Пила снова взвизгнула, в воздух поднялось облачко костной пыли.
— Не забудьте отметить калибр, марку и модель, — напомнила я, возвращаясь к своему столу.
За время моего отсутствия Филдинг подкатил второй стол и перегрузил на него ту часть мусора, которую мы уже просмотрели. Я начала измерять длину сильно обгоревших бедер девушки в надежде хотя бы приблизительно определить рост. Части ног от колена до лодыжки отсутствовали, а вот ступни сохранились благодаря высоким ботинкам. Полностью сгорели также предплечья и кисти, от которых остались лишь черные, обугленные обрубки. Мы собирали фрагменты материи и конские волоски, чертили диаграммы и наконец подошли к самой трудной части работы: отделению стекла от тела.
— Давайте пустим теплую воду, — предложила я Филдингу. — Может быть, стекло отвалится само, не повредив кожу.
— Черт, мне это напоминает пригоревший к сковородке ростбиф.
К нашему столу подошла Тьюн Макговерн в полном защитном облачении. В какой-то момент наши взгляды встретились, и я заметила, как она напряжена. В том, что АТО прислало на вскрытие своего следователя, не было ничего удивительного, но вот появление самой Макговерн стало для меня неожиданностью.
— Как дела в Уоррентоне? — поинтересовалась я.
— Работаем, — ответила она. — Тело Спаркса, к счастью, не обнаружено, и это хорошо, потому что он, как оказалось, и не умер.
— Неплохо сказано, — заметил Филдинг.
Макговерн встала напротив меня, достаточно далеко от стола — наверное, еще не привыкла к такого рода процедурам.
— Что именно вы собираетесь делать? — спросила она.
— Направим струю теплой воды между телом и стеклом, чтобы разделить их без дополнительных повреждений.
— А если ничего не получится?
— Тогда будем резать.
— Разделять скальпелем, — объяснила я.
Нам повезло. Через несколько минут я начала медленно и осторожно снимать толстый слой битого стекла с лица женщины. В некоторых местах кожа не выдерживала напряжения и лопалась, что никак не улучшало общую картину. Мы с Филдингом работали молча, собирая и перекладывая мелкие осколки и более крупные куски стекла в пластмассовую ванночку. На это ушло около часа, и когда мы наконец закончили, запах стал еще сильнее. Теперь то, что осталось от бедняжки, выглядело совсем уж жалким и каким-то съежившимся.

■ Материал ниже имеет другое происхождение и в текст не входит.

(* ===== verification/ByteBuffers.v ===== *)
(** Typed arrays and array buffers as the tests of the crypto API use them, and
    the two helpers those tests share (test-files/16.1-crypto-hmac.js and
    16.2-crypto-sha.js): [copyBuffer] and [equalBuffers]. *)

From Stdlib Require Import SpecFloat String.
From stdpp Require Import base numbers list gmap.
From S2P Require Import Prelude JsNumber JsValue BufferCoreFacts.

Local Open Scope Z_scope.
Local Open Scope js_scope.

(** ** The language's constructors *)

(** [v.byteLength]. *)
Definition byteLength (v : val) : M val :=
  read (fun h => match v with
                 | VView w => Num (of_Z (vlen w))
                 | VArrayBuffer a => Num (of_Z (Z.of_nat (length (ab_bytes h a))))
                 | VTyped size l => Num (of_Z (size * Z.of_nat (length l)))
                 | _ => Undefined
                 end).

(** [new Uint8Array(v)]: a view of an array buffer, a copy of a typed array or of
    an array, zeros for a length. *)
Definition new_Uint8Array (v : val) : M view :=
  match v with
  | VArrayBuffer a => let! n := read (fun h => Z.of_nat (length (ab_bytes h a))) in new_view false a 0 n
  | VView w => let! l := read (fun h => bytes h w) in new_buffer false l
  | VTyped _ l => new_buffer false (map ToUint8 l)
  | VArray l => new_buffer false (map (fun x => ToUint8 (num_of x)) l)
  | VObj _ _ _ => new_buffer false []
  | _ => let! n := toNum v in
         if (to_integer n <? 0) || (2 ^ 32 <=? to_integer n) then throw_range [Txt "invalid or out-of-range index"]
         else new_buffer false (replicate (Z.to_nat (to_integer n)) 0)
  end.

(** [v.slice(start)] of a typed array: a copy, from a [start] that is not negative. *)
Definition typed_slice (v : view) (start : Z) : M view :=
  let! l := read (fun h => bytes h v) in new_buffer false (drop (Z.to_nat start) l).

(** ** The helpers *)

Definition copyBuffer (sourceBuffer : val) : M view :=
  let! source := new_Uint8Array sourceBuffer in
  let! n := byteLength sourceBuffer in
  let! copy := new_Uint8Array n in
  do! for_each (indices 0 (vlen source) 1) (fun i => let! x := getn source i in put copy i x) in
  ret copy.

(** The loop of [equalBuffers], over the indices that are left. *)
Fixpoint same_elements (aBytes bBytes : view) (l : list Z) : M bool :=
  match l with
  | [] => ret true
  | i :: l =>
      let! x := get aBytes i in
      let! y := get bBytes i in
      if negb (strict_eq x y) then ret false else same_elements aBytes bBytes l
  end.

Definition equalBuffers (a b : val) : M bool :=
  let! n := byteLength a in
  let! m := byteLength b in
  if negb (strict_eq n m) then ret false
  else
    let! aBytes := new_Uint8Array a in
    let! bBytes := new_Uint8Array b in
    let! n := byteLength a in
    same_elements aBytes bBytes (indices 0 (to_integer (num_of n)) 1).

(** ** What they do *)

(** The bytes a buffer value holds. *)
Definition contents (h : heap) (v : val) : list Z :=
  match v with VView w => bytes h w | VArrayBuffer a => ab_bytes h a | _ => [] end.

Definition buffer_ok (h : heap) (v : val) : Prop :=
  match v with
  | VView w => view_ok h w
  | VArrayBuffer a => mem h !! a <> None /\ Z.of_nat (length (ab_bytes h a)) < 2 ^ 32
  | _ => False
  end.

Lemma buffer_extends h h' v : extends h h' -> buffer_ok h v -> buffer_ok h' v /\ contents h' v = contents h v.
Proof.
  intros X H. destruct v; try contradiction; cbn in *; [apply extends_view; assumption|].
  destruct H as [H L]. rewrite (extends_ab h h') by assumption. split; [split; [|exact L]|reflexivity].
  destruct (mem h !! a) as [l|] eqn:E; [|contradiction]. rewrite (lookup_weaken _ _ _ _ E (proj1 X)). discriminate.
Qed.

Lemma contents_bytes h v : heap_ok h -> Forall byte (contents h v).
Proof.
  intros H. destruct v; try constructor; cbn; [apply heap_ok_bytes, H|].
  unfold ab_bytes. destruct (mem h !! a) as [l|] eqn:E; [apply (H _ _ E)|constructor].
Qed.

Lemma contents_length h v : buffer_ok h v -> Z.of_nat (length (contents h v)) < 2 ^ 32.
Proof.
  intros H. destruct v; try contradiction; cbn in *; [rewrite length_bytes by exact H; apply H|apply H].
Qed.

(** A typed array of its own: no view of an older array buffer. *)
Record owned (h h' : heap) (v : view) (l : list Z) : Prop := Owned {
  o_heap : heap_ok h';
  o_view : view_ok h' v;
  o_bytes : bytes h' v = l;
  o_extends : extends h h';
  o_fresh : mem h !! vab v = None }.

Lemma owned_new h l : heap_ok h -> Forall byte l -> Z.of_nat (length l) < 2 ^ 32 ->
  owned h (grown h l) (fresh_view h false (Z.of_nat (length l))) l.
Proof.
  intros H Hl Hn. split; [apply heap_ok_grown|apply view_ok_grown|apply bytes_grown|apply extends_grown|cbn; apply heap_ok_fresh];
    (assumption || lia).
Qed.

Lemma owned_store h h' v l i k : owned h h' v l -> 0 <= i -> i + Z.of_nat (length k) <= vlen v -> Forall byte k ->
  owned h (store h' v i k) v (splice i k l).
Proof.
  intros [F1 F2 F3 F4 F5] Hi Hk Hb. split; [apply heap_ok_store|apply view_ok_store| |apply extends_store|]; try assumption.
  rewrite bytes_store, F3 by assumption. reflexivity.
Qed.

Lemma owned_later h h1 h' v l : extends h h1 -> owned h1 h' v l -> owned h h' v l.
Proof.
  intros X [F1 F2 F3 F4 F5]. split; try assumption; [etransitivity; eassumption|].
  destruct (mem h !! vab v) as [k|] eqn:E; [|reflexivity]. rewrite (lookup_weaken _ _ _ _ E (proj1 X)) in F5. discriminate.
Qed.

Lemma buffer_length_run h v : buffer_ok h v ->
  byteLength v h = (h, Ok (Num (of_Z (Z.of_nat (length (contents h v)))))).
Proof.
  intros H. destruct v; try contradiction; cbn in *; [|reflexivity].
  unfold byteLength, read. rewrite length_bytes by exact H. reflexivity.
Qed.

(** [new Uint8Array] of a buffer holds its bytes. *)
Lemma new_Uint8Array_run h v : heap_ok h -> buffer_ok h v -> exists h' w,
  new_Uint8Array v h = (h', Ok w) /\ extends h h' /\ heap_ok h' /\ view_ok h' w /\ bytes h' w = contents h v /\
  vlen w = Z.of_nat (length (contents h v)).
Proof.
  intros Hh H. pose proof (contents_length h v H) as L. pose proof (contents_bytes h v Hh) as B.
  destruct v as [| | | | | |w|a| | |]; try contradiction.
  - destruct (owned_new h (bytes h w) Hh B L) as [F1 F2 F3 F4 F5].
    eexists _, _. split; [reflexivity|]. do 3 (split; [eassumption|]). split; [exact F3|reflexivity].
  - destruct H as [Hm Hl]. cbn in L. set (n := Z.of_nat (length (ab_bytes h a))) in *.
    exists (Heap (mem h) (S (fresh h))), (View (fresh h) false a 0 n). split; [reflexivity|].
    split; [split; [reflexivity|cbn; lia]|]. split; [intros b k E; apply Hh in E as [E1 E2]; split; [exact E1|cbn; lia]|].
    split; [split; [apply Z.le_refl|]; split; [cbn; lia|]; split; [apply Z.le_refl|]; split; [exact L|exact Hm]|]. split; [|reflexivity].
    unfold bytes. cbn [voff vlen vab]. unfold n. rewrite Nat2Z.id. cbn. apply firstn_all.
Qed.

Lemma new_zeros_run h n : 0 <= n < 2 ^ 32 ->
  new_Uint8Array (Num (of_Z n)) h = (grown h (replicate (Z.to_nat n) 0), Ok (fresh_view h false n)).
Proof.
  intros Hn. unfold new_Uint8Array, toNum. erewrite bind_ok by reflexivity. rewrite to_integer_of_Z by lia. zbool. cbn [orb].
  rewrite new_buffer_run, length_replicate, Z2Nat.id by lia. reflexivity.
Qed.

Lemma splice_next (l k : list Z) i x : (i < length l)%nat -> l !! i = Some x -> length k = length l ->
  splice (Z.of_nat i) [x] (take i l ++ drop i k) = take (S i) l ++ drop (S i) k.
Proof.
  intros Hi Hx Hk. unfold splice. rewrite Nat2Z.id. cbn [length].
  rewrite take_app_length' by (rewrite length_take; lia).
  rewrite drop_app_ge by (rewrite length_take; lia). rewrite length_take, drop_drop.
  rewrite (take_S_r l i x Hx), <- app_assoc. do 2 f_equal. cbn. f_equal. lia.
Qed.

(** [copyBuffer] answers an array of its own with the same bytes. *)
Lemma copyBuffer_run h v : heap_ok h -> buffer_ok h v ->
  exists h' w, copyBuffer v h = (h', Ok w) /\ owned h h' w (contents h v).
Proof.
  intros Hh H. pose proof (contents_length h v H) as L. pose proof (contents_bytes h v Hh) as B.
  destruct (new_Uint8Array_run h v Hh H) as (h1 & src & E & X & H1 & Sv & Sb & Sl).
  destruct (buffer_extends h h1 v X H) as [H' Ec]. set (l := contents h v) in *.
  unfold copyBuffer. rewrite (bind_ok _ _ _ _ _ E), (bind_ok _ _ _ _ _ (buffer_length_run h1 v H')), Ec.
  erewrite bind_ok by (apply new_zeros_run; lia). rewrite Nat2Z.id.
  set (n := length l) in *. set (w := fresh_view h1 false (Z.of_nat n)).
  set (h2 := grown h1 (replicate n 0)).
  assert (O : owned h1 h2 w (replicate n 0)).
  { pose proof (owned_new h1 (replicate n 0) H1 (zeros_bytes n) ltac:(rewrite length_replicate; exact L)) as O.
    rewrite length_replicate in O. exact O. }
  (* the store after [i] turns *)
  set (st := fun i : nat => match i with O => h2 | S _ => store h2 w 0 (take i l) end).
  assert (Own : forall i, (i <= n)%nat -> owned h1 (st i) w (take i l ++ drop i (replicate n 0))).
  { intros [|i] Hi; [exact O|]. cbn [st]. assert (T : length (take (S i) l) = S i) by (rewrite length_take; unfold n in Hi; lia).
    replace (take (S i) l ++ drop (S i) (replicate n 0)) with (splice 0 (take (S i) l) (replicate n 0))
      by (unfold splice; rewrite T; reflexivity).
    apply owned_store; [exact O|lia|rewrite T; cbn; lia|apply Forall_take, B]. }
  assert (Loop : for_each (indices 0 (vlen src) 1) (fun i => let! x := getn src i in put w i x) (st 0%nat) = (st n, Ok tt)).
  { rewrite Sl. replace (Z.of_nat n) with (0 + 1 * Z.of_nat n) at 1 by lia.
    apply (for_each_steps (fun i => let! x := getn src i in put w i x) st 1 n); [lia|].
    intros j Hj. rewrite Z.add_0_l, Z.mul_1_l. destruct (lookup_lt_is_Some_2 l j Hj) as [x Hx].
    destruct (Own j ltac:(lia)) as [K1 K2 K3 K4 K5].
    destruct (extends_view h1 (st j) src K4 Sv) as [Sv' Sb'].
    erewrite bind_ok by (apply getn_run; [exact Sv'|lia]). unfold byte_at, elt. rewrite Sb', Sb, zget_nat, Hx. change (default 0 (Some x)) with x.
    pose proof (Forall_byte_lookup _ _ _ B Hx) as Bx. rewrite put_run by (cbn; lia). unfold byte in Bx. rewrite ToUint8_of_Z, (Z.mod_small x) by lia. f_equal.
    destruct j as [|j]; cbn [st].
    - cbn [Z.of_nat]. rewrite (take_S_r l 0 x Hx). reflexivity.
    - rewrite (take_S_r l (S j) x Hx). rewrite <- store_app by (cbn; lia). do 2 f_equal.
      rewrite length_take. unfold n in Hj. lia. }
  erewrite bind_ok by exact Loop. exists (st n), w. split; [reflexivity|]. apply (owned_later h h1); [exact X|].
  pose proof (Own n ltac:(lia)) as F. rewrite take_ge, drop_ge, app_nil_r in F by (rewrite ?length_replicate; unfold n; lia). exact F.
Qed.

Lemma same_elements_run h a b : view_ok h a -> view_ok h b -> heap_ok h -> vlen a = vlen b -> forall n, (n <= Z.to_nat (vlen a))%nat ->
  same_elements a b (indices (vlen a - Z.of_nat n) (vlen a) 1) h =
    (h, Ok (bool_decide (drop (Z.to_nat (vlen a) - n) (bytes h a) = drop (Z.to_nat (vlen a) - n) (bytes h b)))).
Proof.
  intros Ha Hb Hh E. pose proof (length_bytes h a Ha) as La. pose proof (length_bytes h b Hb) as Lb.
  induction n as [|n IH]; intros Hn.
  - rewrite indices_nil by lia. rewrite !drop_ge by lia. rewrite bool_decide_eq_true_2 by reflexivity. reflexivity.
  - rewrite indices_cons by lia. cbn [same_elements]. set (i := vlen a - Z.of_nat (S n)).
    assert (Hi : 0 <= i < vlen a) by (unfold i; lia).
    erewrite bind_ok by (apply get_run; [exact Ha|lia]). erewrite bind_ok by (apply get_run; [exact Hb|lia]).
    destruct (elt_inside h a i Ha Hi) as (x & Ex & Lx). destruct (elt_inside h b i Hb ltac:(lia)) as (y & Ey & Ly).
    unfold byte_at. rewrite Ex, Ey. change (default 0 (Some x)) with x. change (default 0 (Some y)) with y.
    pose proof (Forall_byte_lookup _ _ _ (heap_ok_bytes h a Hh) Lx) as Bx.
    pose proof (Forall_byte_lookup _ _ _ (heap_ok_bytes h b Hh) Ly) as By. unfold byte in Bx, By.
    rewrite strict_eq_num by lia. replace (Z.to_nat (vlen a) - S n)%nat with (Z.to_nat i) by (unfold i; lia).
    rewrite (drop_S _ _ _ Lx), (drop_S _ _ _ Ly). destruct (Z.eqb_spec x y) as [->|N]; cbn [negb].
    + replace (i + 1) with (vlen a - Z.of_nat n) by (unfold i; lia). rewrite IH by lia.
      replace (Z.to_nat (vlen a) - n)%nat with (S (Z.to_nat i)) by (unfold i; lia).
      do 2 f_equal. apply bool_decide_ext. split; [intros ->; reflexivity|intros [= ->]; reflexivity].
    + rewrite bool_decide_eq_false_2; [reflexivity|]. intros [= ? _]. contradiction.
Qed.

(** [equalBuffers] compares the bytes of two buffers and changes none. *)
Lemma equalBuffers_run h a b : heap_ok h -> buffer_ok h a -> buffer_ok h b ->
  exists h', equalBuffers a b h = (h', Ok (bool_decide (contents h a = contents h b))) /\ extends h h' /\ heap_ok h'.
Proof.
  intros Hh Ha Hb. pose proof (contents_length h a Ha) as La. pose proof (contents_length h b Hb) as Lb.
  unfold equalBuffers. rewrite (bind_ok _ _ _ _ _ (buffer_length_run h a Ha)), (bind_ok _ _ _ _ _ (buffer_length_run h b Hb)).
  rewrite strict_eq_num by lia. destruct (Z.eqb_spec (Z.of_nat (length (contents h a))) (Z.of_nat (length (contents h b)))) as [E|N];
    cbn [negb].
  2: { exists h. rewrite bool_decide_eq_false_2 by congruence. split; [reflexivity|]. split; [reflexivity|exact Hh]. }
  destruct (new_Uint8Array_run h a Hh Ha) as (h1 & av & E1 & X1 & H1 & V1 & B1 & L1).
  destruct (buffer_extends h h1 b X1 Hb) as [Hb1 Cb1].
  destruct (new_Uint8Array_run h1 b H1 Hb1) as (h2 & bv & E2 & X2 & H2 & V2 & B2 & L2).
  assert (X : extends h h2) by (etransitivity; eassumption).
  destruct (buffer_extends h h2 a X Ha) as [Ha2 Ca2]. destruct (extends_view h1 h2 av X2 V1) as [V1' B1'].
  rewrite (bind_ok _ _ _ _ _ E1), (bind_ok _ _ _ _ _ E2), (bind_ok _ _ _ _ _ (buffer_length_run h2 a Ha2)), Ca2.
  cbn [num_of]. rewrite to_integer_of_Z by lia. exists h2. split; [|auto].
  rewrite Cb1 in L2, B2.
  pose proof (same_elements_run h2 av bv V1' V2 H2 ltac:(lia) (Z.to_nat (vlen av)) ltac:(lia)) as R.
  rewrite Z2Nat.id, Z.sub_diag, Nat.sub_diag, L1 in R by lia. rewrite R, !drop_0, B1', B1, B2. reflexivity.
Qed.

Lemma typed_slice_run h v n : heap_ok h -> view_ok h v -> exists h' w,
  typed_slice v n h = (h', Ok w) /\ owned h h' w (drop (Z.to_nat n) (bytes h v)).
Proof.
  intros Hh Hv. pose proof (length_bytes h v Hv) as L. destruct Hv as (_ & _ & _ & L4 & _).
  eexists _, _. split; [reflexivity|]. apply owned_new; [exact Hh|apply Forall_drop, heap_ok_bytes, Hh|rewrite length_drop; lia].
Qed.

Lemma new_ab_run h l : heap_ok h -> Forall byte l -> Z.of_nat (length l) < 2 ^ 32 -> exists h' a,
  new_ab l h = (h', Ok a) /\ extends h h' /\ heap_ok h' /\ buffer_ok h' (VArrayBuffer a) /\ contents h' (VArrayBuffer a) = l.
Proof.
  intros Hh B L. eexists _, _. split; [reflexivity|]. cbn [contents buffer_ok]. unfold ab_bytes. cbn [mem fresh].
  rewrite lookup_insert_eq. split; [|split; [|split; [|reflexivity]]].
  - split; [|cbn; lia]. cbn. apply insert_subseteq, heap_ok_fresh; [exact Hh|lia].
  - intros a k. cbn [mem fresh]. destruct (decide (a = fresh h)) as [->|N].
    + rewrite lookup_insert_eq. intros [= <-]. split; [exact B|lia].
    + rewrite lookup_insert_ne by congruence. intros E. apply Hh in E as [E1 E2]. split; [exact E1|lia].
  - split; [discriminate|exact L].
Qed.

— Боже! — пробормотала Макговерн, делая шаг вперед. — Впервые вижу такую жуть.
В нижней части лица, лишенной кожи и плоти, с трудом угадывался человеческий череп с открытыми челюстями и обломками рассыпавшихся зубов. От ушей почти ничего не осталось, но над глазами и выше плоть спеклась и сохранилась настолько хорошо, что я смогла рассмотреть даже светлый пушок вдоль линии волос. Лоб выглядел совершенно нетронутым, хотя и не казался гладким из-за потертостей и ссадин, образовавшихся после снятия стекла. Если на нем и были когда-то морщины, теперь они исчезли.
— Не могу определить, что это за чертовщина, — сказал Филдинг, рассматривая смешанные с волосами кусочки какого-то материала. — Они тут везде.
Некоторые из этих кусочков напоминали обгоревшую бумагу, другие, помельче, сохранились в первозданном виде и имели ярко-розовый цвет. Я положила несколько в конверт.
— Пусть над ними поколдуют в лаборатории.
— Верно, — согласилась Макговерн.
Волосы достигали длины в восемнадцать дюймов, и я взяла прядь, имея в виду возможный анализ на ДНК, если отыщутся образцы для сравнения.